Spector has been working with colleagues from the University of Utah on a project called “Genetic Risk Factors for Ewing Sarcoma,” studying the make-up of a bone cancer that has a survival rate of less than 60 percent for teens ages 15-19. “The survival rate hasn’t budged in 20 years,” says Spector.
Then, a funding breakthrough emerged when the National Institutes of Health started the Gabriella Miller Kids First Pediatric Research Program (GMKF), which pays for whole-genome sequencing of patients with childhood cancers or birth defects, as well as their parents. Whole-genome sequencing focuses on all of the DNA in a child’s genome rather than just pieces of it, which makes the analyses more complete. Spector’s Ewing sarcoma project was one of the first chosen to participate in the program.
Originally, he was going to have to work with 1,000,000 gene variants, but, with help from GMKF, he now has all 3,000,000,000 DNA letters in each participant’s genome.
“Instead of a dot painting, we’re getting the richest detail imaginable,” says Spector. “Very few cancer researchers have high-quality whole genomes on hundreds of patients and their parents. Most researchers have to start with the ‘dot painting’ approach to investigating the genome and slowly work toward filling in the picture. We’re getting the whole picture at once.”
Getting the best data possible is a good thing, but when it’s in an unsorted pile, time and expertise are needed. Spector was essentially left with a mound of 3 billion puzzle pieces to sift through.
“Though I have a clear vision of what I wish to examine in the data, I have none of the programming skills needed to actually handle it. Without Children’s Cancer Research Fund’s help, I’d be spending a year and a half just trying to get the funding to put together a team,” he says.

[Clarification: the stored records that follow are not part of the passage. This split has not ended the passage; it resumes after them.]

(** * xcore: the synchronisation engine

    A shallow embedding of the sync loop ([Client.Sync]), of the default
    reconciliation ([DefaultSyncer.ProcessResponse]) and of the frame state
    table ([Frame]) of the Go package [xcore], with the properties the
    specification states about them.

    Conventions of the embedding:
    - a Go [map[string]T] is a [gmap string T]; reading a missing key gives
      the zero value, which is written out at each read;
    - a [*string] that may be nil is an [option string];
    - a [uint32] is a [Z] with its wrap-around written out;
    - [range] over a map visits the keys in an order Go leaves unspecified:
      the order is a parameter, constrained to be a permutation of the map;
    - a panic is an outcome [Panic r] of the execution monad, [r] being the
      text the verb [%s] prints for the panic value;
    - the loop variable of a [for ... range] is a fresh variable at each
      iteration (Go 1.22), so a stored [*Event] is modelled by its value. *)

From stdpp Require Import base option list gmap strings fin_maps.
From Stdlib Require Import ZArith NArith Lia.

#[local] Set Warnings "-register-all".

Open Scope Z_scope.
Open Scope string_scope.
Open Scope list_scope.

(** ** Events *)

(** What [encoding/json] decodes into an [interface{}]. *)
Inductive json : Type :=
| JNull
| JBool (b : bool)
| JNumber (n : Z)
| JString (s : string)
| JArray (items : list json)
| JObject (fields : list (string * json)).

(** The type assertion [v.(string)] on the result of a map read:
    [Some s] when the key holds a string, [None] when the key is missing or
    holds anything else ([ok = false]). *)
Definition assert_string (v : option json) : option string :=
  match v with
  | Some (JString s) => Some s
  | _ => None
  end.

(** Modelled from the spec: the declaration of [Event] is not among the
    sources. The sources use the fields [Type], [StateKey] (a [*string]),
    [FrameID] and [Content] (a map read at the key "membership" and tested
    with a type assertion); the specification names the sender and the
    protocol metadata (origin timestamp, event id, redaction marker).
    [Type] is a reserved word here, hence [Type_]. *)
Record Event : Type := mkEvent {
  StateKey : option string;
  Sender : string;
  Type_ : string;
  Timestamp : Z;
  ID : string;
  FrameID : string;
  Redacts : string;
  Content : gmap string json
}.

(** [event.FrameID = frameID] *)
Definition set_FrameID (frameID : string) (e : Event) : Event :=
  {| StateKey := StateKey e; Sender := Sender e; Type_ := Type_ e;
     Timestamp := Timestamp e; ID := ID e; FrameID := frameID;
     Redacts := Redacts e; Content := Content e |}.

(** ** Execution outcomes *)

(** A Go call either returns or panics. *)
Inductive result (A : Type) : Type :=
| Ok (a : A)
| Panic (r : string).
Arguments Ok {A} a.
Arguments Panic {A} r.

(** What [%s] prints for the run-time error of dereferencing a nil pointer. *)
Definition nil_dereference : string :=
  "runtime error: invalid memory address or nil pointer dereference".

(** ** frame.go *)

(** The state table: event type, then state key, then the event. *)
Record Frame : Type := mkFrame {
  Frame_ID : string;
  State : gmap string (gmap string Event)
}.

(** [NewFrame] *)
Definition NewFrame (frameID : string) : Frame :=
  {| Frame_ID := frameID; State := ∅ |}.

(** [Frame.UpdateState]. The inner map is created first when the type is
    new; then [*event.StateKey] is read, which panics on a nil state key,
    leaving the inner map that was just created in place. *)
Definition UpdateState (frame : Frame) (event : Event) : result unit * Frame :=
  let state1 :=
    match State frame !! Type_ event with
    | Some _ => State frame
    | None => <[Type_ event := ∅]> (State frame)
    end in
  match StateKey event with
  | None => (Panic nil_dereference, {| Frame_ID := Frame_ID frame; State := state1 |})
  | Some key =>
      (Ok tt,
       {| Frame_ID := Frame_ID frame;
          State := <[Type_ event := <[key := event]> (default ∅ (state1 !! Type_ event))]> state1 |})
  end.

(** [Frame.GetStateEvent]: reading a missing type gives a nil inner map,
    and reading a nil map gives nil. *)
Definition GetStateEvent (frame : Frame) (eventType stateKey : string) : option Event :=
  let stateEventMap := default ∅ (State frame !! eventType) in
  stateEventMap !! stateKey.

(** [Frame.GetMembershipState] *)
Definition GetMembershipState (frame : Frame) (userID : string) : string :=
  let state := "leave" in
  match GetStateEvent frame "m.frame.member" userID with
  | Some event =>
      match Content event !! "membership" with
      | Some membershipState =>
          match assert_string (Some membershipState) with
          | Some mState => mState
          | None => state
          end
      | None => state
      end
  | None => state
  end.

(** ** store.go *)

Record InMemoryStore : Type := mkStore {
  Filters : gmap string string;
  NextBatch : gmap string string;
  Frames : gmap string Frame
}.

Definition NewInMemoryStore : InMemoryStore :=
  {| Filters := ∅; NextBatch := ∅; Frames := ∅ |}.

Module InMemory.

Definition SaveFilterID (userID filterID : string) (s : InMemoryStore) : InMemoryStore :=
  {| Filters := <[userID := filterID]> (Filters s);
     NextBatch := NextBatch s; Frames := Frames s |}.

Definition LoadFilterID (userID : string) (s : InMemoryStore) : string :=
  default "" (Filters s !! userID).

Definition SaveNextBatch (userID nextBatchToken : string) (s : InMemoryStore) : InMemoryStore :=
  {| Filters := Filters s;
     NextBatch := <[userID := nextBatchToken]> (NextBatch s);
     Frames := Frames s |}.

Definition LoadNextBatch (userID : string) (s : InMemoryStore) : string :=
  default "" (NextBatch s !! userID).

Definition SaveFrame (frame : Frame) (s : InMemoryStore) : InMemoryStore :=
  {| Filters := Filters s; NextBatch := NextBatch s;
     Frames := <[Frame_ID frame := frame]> (Frames s) |}.

Definition LoadFrame (frameID : string) (s : InMemoryStore) : option Frame :=
  Frames s !! frameID.

End InMemory.

(** ** The sync response (frame.go, [RespSync]) *)

(** The entries of the three buckets. [Limited] and [PrevBatch] of a
    timeline are carried by the wire format and read by no code here. *)
Record JoinedFrame : Type := mkJoined {
  JoinState : list Event;
  JoinTimeline : list Event;
  JoinEphemeral : list Event
}.

Record InvitedFrame : Type := mkInvited {
  InviteState : list Event
}.

Record LeftFrame : Type := mkLeft {
  LeaveState : list Event;
  LeaveTimeline : list Event
}.

Record RespSync : Type := mkResp {
  Resp_NextBatch : string;
  AccountData : list Event;
  Presence : list Event;
  Leave : gmap string LeftFrame;
  Join : gmap string JoinedFrame;
  Invite : gmap string InvitedFrame
}.

(** [delete(resp.Frames.Join, frameID); delete(resp.Frames.Invite, frameID)] *)
Definition delete_frame (frameID : string) (resp : RespSync) : RespSync :=
  {| Resp_NextBatch := Resp_NextBatch resp;
     AccountData := AccountData resp;
     Presence := Presence resp;
     Leave := Leave resp;
     Join := delete frameID (Join resp);
     Invite := delete frameID (Invite resp) |}.

(** Go errors, by their message. *)
Definition error : Type := string.

(** The line feed of the format string. *)
Definition LF : string := String (Ascii.ascii_of_nat 10) EmptyString.

(** ** The default syncer *)

(** What the syncer does to its collaborators, in the order it does it. *)
Inductive effect : Type :=
| EffLoadFrame (frameID : string)              (* Store.LoadFrame(frameID) *)
| EffSaveFrame (frame : Frame)                 (* Store.SaveFrame(frame) *)
| EffUpdateState (frameID : string) (event : Event)
                                               (* frame.UpdateState(&event) on the frame held at frameID *)
| EffNotify (index : nat) (event : Event).     (* the index-th listener of event.Type is called *)

(** The frame an effect is about. *)
Definition effect_frame (eff : effect) : string :=
  match eff with
  | EffLoadFrame frameID => frameID
  | EffSaveFrame frame => Frame_ID frame
  | EffUpdateState frameID _ => frameID
  | EffNotify _ event => FrameID event
  end.

Module DefaultSyncer.
Section WithListeners.

(** The memory the registered callbacks close over. A callback is opaque
    code of the subscriber: it returns or panics, and may change its own
    memory; it is taken not to write to the store or to the event. *)
Context {L : Type}.

(** What [debug.Stack()] prints at the recovery point. *)
Variable debug_Stack : string.

(** The order in which [range] visits a map. *)
Variable range : forall A : Type, gmap string A -> list (string * A).

Definition OnEventListener : Type := Event -> L -> result unit * L.

(** [DefaultSyncer]. The field [Store] is a reference to the store object,
    which lives in the heap below: the in-memory store, which [NewClient]
    hands to the syncer and which keeps the frames by pointer. *)
Record t : Type := mkSyncer {
  UserID : string;
  listeners : gmap string (list OnEventListener)
}.

Record heap : Type := mkHeap {
  store : InMemoryStore;
  closures : L
}.

(** [NewDefaultSyncer] *)
Definition NewDefaultSyncer (userID : string) : t :=
  {| UserID := userID; listeners := ∅ |}.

CCRF support has allowed Spector to hire Spencer Kelley, a developer and researcher, to put the puzzle together with the help of supercomputers. Nathan Pankratz, PhD, and associate professor in the Department of Laboratory Medicine and Pathology, supervises the work. “What’s most exciting about the project is looking at the entire genome for the first time in a way we haven’t been able to do before, and with higher accuracy. Our supercomputers are working harder than ever before, and we can come to the answers sooner,” says Pankratz.
According to Spector, this important data analysis could lead to not just early detection, but even prevention of Ewing sarcoma. “There’s no way to tell ahead of time what genes or cellular processes will be implicated by our analysis, but it’s conceivable some of them will be targets of prevention,” he says. “There’s a very tight window of a few years for developing Ewing sarcoma. If we could identify children at risk and offer them a preventative agent, we could perhaps steer them through adolescence disease free, after which the danger will have passed.”
For now, Spector thinks identifying children at high risk and following them intensively for early tumor development is the more easily obtainable goal — a goal that could save lives.